In Wisconsin, corn and soybeans is the primary rotation. But that’s not the same in all 50 states. In Arkansas, soybeans can be rotated with rice. Brad Doyle is the vice president of the American Soybean Association — he’s one of those farmers rotating those grains.
Arkansas grows about 1.3 million acres of rice annually, supplying about half of the U.S. crop. Doyle explains the soils in rice-growing states has little to no internal drainage, holding water well. Rice is dry-seeded just like wheat or soybeans. It’s planted in late March. Once 8 or 10 inches tall, nitrogen is added and the paddies are flooded with about 3-4 inches of water. The water acts as a weed barrier. And when it’s time to plant soybeans the next year, the grower just removes the temporary levees and dams. The rice harvest uses the same combines and headers as for the other grains.
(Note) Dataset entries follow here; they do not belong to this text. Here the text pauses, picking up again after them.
(** C6. No lost wakeup: when the loop's thread is in [poll] (or about to enter
    it) and a functor is pending, the eventfd is readable or a thread that queued
    one is still to write to it, so that [poll] returns; with one exception, the
    first [poll], when the functors pending are exactly those that the loop's own
    thread queued before it called [loop()], for which nobody writes. *)
Theorem eventloop_no_lost_wakeup l :
  rtc step new l -> pc l = Testing \/ pc l = Polling -> pendingFunctors_ l <> [] ->
  0 < wakeups l \/ (0 < inflight l)%nat \/ (iteration_ l = 0 /\ pendingFunctors_ l = early l).
Proof.
  intros Hr Hpc Hp. pose proof (inv_awake l (reachable_loop_inv l Hr)) as Ha. unfold awake in Ha.
  destruct Hpc as [E|E]; rewrite E in Ha; by apply Ha.
Qed.

(** [set_pc] commutes with what the loop's thread executes. *)
Lemma perform_set_pc l x e : perform (set_pc l x) e = set_pc (perform l e) x.
Proof. destruct e; [|done]. simpl. unfold queueInLoop. simpl. by case_match. Qed.

Lemma perform_all_set_pc l x es : perform_all (set_pc l x) es = set_pc (perform_all l es) x.
Proof.
  revert l. induction es as [|e es IH]; intros l; [done|]. unfold perform_all in *. simpl.
  by rewrite perform_set_pc, IH.
Qed.

Lemma call_set_pc l x f : call_functor (set_pc l x) f = set_pc (call_functor l f) x.
Proof. unfold call_functor. by rewrite <- perform_all_set_pc. Qed.

Lemma calls_set_pc l x fs :
  fold_left call_functor fs (set_pc l x) = set_pc (fold_left call_functor fs l) x.
Proof. revert l. induction fs as [|f fs IH]; intros l; [done|]. simpl. by rewrite call_set_pc, IH. Qed.

Lemma call_steps l fs :
  pc l = Calling fs -> rtc step l (set_pc (fold_left call_functor fs l) (Calling [])).
Proof.
  revert l. induction fs as [|f fs IH]; intros l Hpc; simpl.
  - assert (set_pc l (Calling []) = l) as -> by (destruct l; simpl in *; by subst). apply rtc_refl.
  - eapply rtc_l; [by apply loop_call|].
    specialize (IH (set_pc (call_functor l f) (Calling fs)) eq_refl). by rewrite calls_set_pc in IH.
Qed.

(** The loop over the functors taken. *)
Lemma calls_spec fs x :
  callingPendingFunctors_ x = true -> 0 <= wakeups x -> (pendingFunctors_ x <> [] -> 0 < wakeups x) ->
  called (fold_left call_functor fs x) = called x ++ fs /\
  callingPendingFunctors_ (fold_left call_functor fs x) = true /\
  0 <= wakeups (fold_left call_functor fs x) /\
  (exists gs, pendingFunctors_ (fold_left call_functor fs x) = pendingFunctors_ x ++ gs /\
     queued (fold_left call_functor fs x) = queued x ++ gs) /\
  (pendingFunctors_ (fold_left call_functor fs x) <> [] -> 0 < wakeups (fold_left call_functor fs x)).
Proof.
  revert x. induction fs as [|f fs IH]; intros x Hc Hw Hp; simpl.
  - rewrite app_nil_r. split_and!; try done. exists []. by rewrite !app_nil_r.
  - destruct (perform_all_spec (note_called x f) (body f))
      as (gs & n & Hp1 & Hq1 & Hc1 & _ & _ & Hcall & Hwk & Hn & Hpos & _). simpl in *.
    destruct (IH (call_functor x f)) as (Hcd & Hcf & Hw' & (hs & Hp2 & Hq2) & Hlast).
    + unfold call_functor. congruence.
    + unfold call_functor. lia.
    + unfold call_functor. rewrite Hp1, Hwk. apply app_not_nil.
      * intros Hx. apply Hp in Hx. lia.
      * intros Hgs. specialize (Hpos Hc Hgs). lia.
    + unfold call_functor in *. rewrite Hc1 in Hcd. rewrite <- app_assoc in Hcd.
      split_and!; try done. exists (gs ++ hs). rewrite Hp2, Hq2, Hp1, Hq1. by rewrite !app_assoc.
Qed.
Because rice production is water intensive, technology and tools have improved for maximum efficiency. Doyle explains rice assists with conservation efforts. The fields act as a winter habitat for wildlife, creating an agritourism opportunity for hunters.
While the U.S. isn’t a top five producer of rice, it’s large in its scale, Doyle says. The U.S. is a leading exporter of rice because it uses the grain as food aid in lieu of monetary supplement. Six states in the U.S. produce rice; Wisconsin is not one of them. The perennial, hand-harvested wild rice in Wisconsin is a grass rather than a grain. The Badger State does not grow rice because the grain is a long-season crop.